443  Economy / Speculation / Re: Wall Observer BTC/USD - Bitcoin price movement tracking & discussion on: October 14, 2014, 06:38:11 AM
And up goes the wall...

But no-one dumping 1K of coins into the bid-side, as we have come to expect in the last six months.  So, perhaps the wall at 420 is a good thing, calming the market and allowing some consolidation before further gains?

+1 It´s a guardian whale. He wants a controllable rise.

We think as one Fonzie Smiley

I know its a bit passe to invoke Loaded at these times but IIRC he did say he had fiat arriving at Stamp in the days after the 300wall fell.  He would have the resources and the intelligence to push the market up slowly.

444  Economy / Speculation / Re: Wall Observer BTC/USD - Bitcoin price movement tracking & discussion on: October 14, 2014, 06:22:34 AM
And up goes the wall...

But no-one dumping 1K of coins into the bid-side, as we have come to expect in the last six months.  So, perhaps the wall at 420 is a good thing, calming the market and allowing some consolidation before further gains?
445  Economy / Speculation / Re: Wall Observer BTC/USD - Bitcoin price movement tracking & discussion on: October 14, 2014, 06:11:41 AM
The lag between placing orders on Stamp and what you see on Wisdom is close to a minute at present; if there is some insider trading going on I suspect they are making an absolute killing.
446  Economy / Speculation / Re: Wall Observer BTC/USD - Bitcoin price movement tracking & discussion on: October 14, 2014, 06:08:14 AM
What sort of uptrend do you guys think would cause shroomsy to stop complaining about goddamn traders and dumpers? You think anything less than a perfectly linear rise would do it (straight line)? Huh

A suppository tranquilizer, trending right up his gaping ass.
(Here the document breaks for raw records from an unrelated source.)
(* ===== verification/ContentState.v ===== *)
(** * Posts, scores, licenses, advertisements and custom votes: the objects
      (content_object.hpp, advertising_object.hpp, custom_vote_object.hpp)

    The indexes of the content component, with the members of their objects that are
    not the key. *)
From S2P Require Import Prelude FlatMap.
Local Open Scope Z_scope.

Module content.

(** [Receiptor_Parameter]: the share of a post an account receives, and the
    part of it that is for sale. *)
Record receiptor_parameter := Receiptor {
  cur_ratio : Z;
  to_buyout : bool;
  buyout_ratio : Z;
  buyout_price : Z;
  buyout_expiration : Z;
}.
#[global] Instance receiptor_parameter_fields : Fields receiptor_parameter :=
  of_ctor Receiptor <*> cur_ratio <*> to_buyout <*> buyout_ratio <*> buyout_price <*> buyout_expiration.

(** [post_object], keyed by (platform, poster, post_pid). *)
Record post_object := {
  post_type : Z;
  origin_poster : option Z;
  origin_post_pid : option Z;
  origin_platform : option Z;
  hash_value : string;
  post_extra_data : string;
  title : string;
  body : string;
  post_create_time : Z;
  post_last_update_time : Z;
  receiptors : flat_map Z receiptor_parameter;
  forward_price : option Z;
  license_lid : option Z;
  post_permission_flags : Z;
  score_settlement : bool;
}.
#[global] Instance post_object_fields : Fields post_object :=
  of_ctor Build_post_object <*> post_type <*> origin_poster <*> origin_post_pid <*> origin_platform
  <*> hash_value <*> post_extra_data <*> title <*> body
  <*> post_create_time <*> post_last_update_time <*> receiptors <*> forward_price <*> license_lid
  <*> post_permission_flags <*> score_settlement.

(** [active_post_object], keyed by (platform, poster, period, post_pid); the
    index by period is in the order of the ids. *)
Record receiptor_detail := {
  detail_forward : Z;
  detail_post_award : Z;
  detail_rewards : flat_map Z Z;
}.
#[global] Instance receiptor_detail_fields : Fields receiptor_detail :=
  of_ctor Build_receiptor_detail <*> detail_forward <*> detail_post_award <*> detail_rewards.
Record active_post_object := {
  active_id : Z;
  total_csaf : Z;
  total_rewards : flat_map Z Z;
  positive_win : bool;
  post_award : Z;
  forward_award : Z;
  receiptor_details : flat_map Z receiptor_detail;
}.
#[global] Instance active_post_object_fields : Fields active_post_object :=
  of_ctor Build_active_post_object <*> active_id <*> total_csaf <*> total_rewards <*> positive_win
  <*> post_award <*> forward_award <*> receiptor_details.

(** [score_object], keyed by (platform, poster, post_pid, from_account_uid). *)
Record score_object := {
  score_id : Z;
  score : Z;
  score_csaf : Z;
  score_period : Z;
  score_profits : Z;
  score_create_time : Z;
}.
#[global] Instance score_object_fields : Fields score_object :=
  of_ctor Build_score_object <*> score_id <*> score <*> score_csaf <*> score_period <*> score_profits
  <*> score_create_time.

(** [license_object], keyed by (platform, license_lid). *)
Record license_object := {
  license_type : Z;
  license_hash_value : string;
  license_extra_data : string;
  license_title : string;
  license_body : string;
  license_create_time : Z;
}.

(** [advertising_object], keyed by (platform, advertising_aid), and
    [advertising_order_object], keyed by (platform, advertising_aid, order_oid). *)
Record advertising_object := {
  on_sell : bool;
  unit_time : Z;
  unit_price : Z;
  ad_description : string;
  last_order_sequence : Z;
  publish_time : Z;
  ad_last_update_time : Z;
}.
#[global] Instance advertising_object_fields : Fields advertising_object :=
  of_ctor Build_advertising_object <*> on_sell <*> unit_time <*> unit_price <*> ad_description
  <*> last_order_sequence <*> publish_time <*> ad_last_update_time.
Inductive advertising_state :=
| advertising_undetermined | advertising_accepted | advertising_refused | advertising_ransom.
#[global] Instance advertising_state_eq_dec : EqDecision advertising_state.
Proof. solve_decision. Defined.
Record advertising_order_object := {
  ad_user : Z;
  released_balance : Z;
  start_time : Z;
  end_time : Z;
  buy_request_time : Z;
  status : advertising_state;
  handle_time : Z;
  ad_memo : option string;
  ad_extra_data : string;
}.
#[global] Instance advertising_order_object_fields : Fields advertising_order_object :=
  of_ctor Build_advertising_order_object <*> ad_user <*> released_balance <*> start_time <*> end_time
  <*> buy_request_time <*> status <*> handle_time <*> ad_memo <*> ad_extra_data.

(** [custom_vote_object], keyed by (creator, vote_vid). *)
Record custom_vote_object := {
  cv_title : string;
  cv_description : string;
  vote_expired_time : Z;
  vote_asset_id : Z;
  required_asset_amount : Z;
  minimum_selected_items : Z;
  maximum_selected_items : Z;
  options : list string;
  vote_result : list Z;
}.
#[global] Instance custom_vote_object_fields : Fields custom_vote_object :=
  of_ctor Build_custom_vote_object <*> cv_title <*> cv_description <*> vote_expired_time <*> vote_asset_id
  <*> required_asset_amount <*> minimum_selected_items <*> maximum_selected_items <*> options <*> vote_result.

Record content_objects := {
  posts : gmap (Z * Z * Z) post_object;
  active_posts : gmap (Z * Z * Z * Z) active_post_object;
  next_active_id : Z;
  scores : gmap (Z * Z * Z * Z) score_object;
  next_score_id : Z;
  licenses : gmap (Z * Z) license_object;
  advertisings : gmap (Z * Z) advertising_object;
  advertising_orders : gmap (Z * Z * Z) advertising_order_object;
  custom_votes : gmap (Z * Z) custom_vote_object;
}.
#[global] Instance content_objects_fields : Fields content_objects :=
  of_ctor Build_content_objects <*> posts <*> active_posts <*> next_active_id <*> scores <*> next_score_id
  <*> licenses <*> advertisings <*> advertising_orders <*> custom_votes.
Definition no_content : content_objects := Build_content_objects ∅ ∅ 0 ∅ 0 ∅ ∅ ∅ ∅.

(** [platform_object::Platform_Period_Profits]. *)
Record period_profits_type := {
  rewards_profits : flat_map Z Z;
  foward_profits : Z;
  post_profits : Z;
  post_profits_by_platform : Z;
  platform_profits : Z;
}.
#[global] Instance period_profits_fields : Fields period_profits_type :=
  of_ctor Build_period_profits_type <*> rewards_profits <*> foward_profits <*> post_profits
  <*> post_profits_by_platform <*> platform_profits.
End content.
At least he is consistent, I appreciate his reliability. Smiley
447  Economy / Speculation / Re: Wall Observer BTC/USD - Bitcoin price movement tracking & discussion on: October 14, 2014, 06:02:04 AM
Well I wasn't expecting this with no volume in the middle of the night...

er...it's the middle of the day for the most populous part of the planet.
448  Economy / Speculation / Re: Wall Observer BTC/USD - Bitcoin price movement tracking & discussion on: October 14, 2014, 05:55:35 AM
Looks like a lot of panic buying to me.
Big red falling knives incoming.
449  Economy / Speculation / Re: Wall Observer BTC/USD - Bitcoin price movement tracking & discussion on: October 14, 2014, 02:45:25 AM
http://phys.org/news/2014-10-physicists-silicon-quantum.html

Quote
Two research teams working in the same laboratories at UNSW Australia have found distinct solutions to a critical challenge that has held back the realisation of super powerful quantum computers.
...

Not FUD! Game over Bitcoin!

Nice find Wally (you bet welcher Wink )

A pity about the cringe-worthy last line.

What a confused lil' bunch of Antipodeans we are: our scientists make news worthy breakthroughs yet our politicians are becoming the embodiment of flat-earthers. Today, Abbott claimed coal is good for the world, Lambie said Putin is a force for world peace, we have business leaders running our environmental policies and trying to prepare us for "global cooling" and our finance minister claims "poor people don't drive cars".

A summary of our political lunacy is here...
http://www.theguardian.com/commentisfree/2014/oct/13/an-apology-from-australia-to-the-rest-of-the-world-is-now-warranted

450  Economy / Speculation / Re: Wall Observer BTC/USD - Bitcoin price movement tracking & discussion on: October 13, 2014, 05:45:13 AM
This thread could be a collection of missed calls
With so many many many pages on speculation
I wonder how many times it was right lol.

Great question! Now that would be a time consuming study. I'd have to unblock a whole heap of users to do that, not that I will  Grin

Being right or wrong isn't really an issue for me: it's acting like a pompous twat and calling people names at the first sight of a price change (before skulking off when it proves illusory) which is rather tragic.

Some of the most interesting and educated posters (TERA, Jorge, Mat) have been hounded from these pages by certain "loud voices", while others like MMi get regularly abused for being 'bearish' in the midst of a massive bear market.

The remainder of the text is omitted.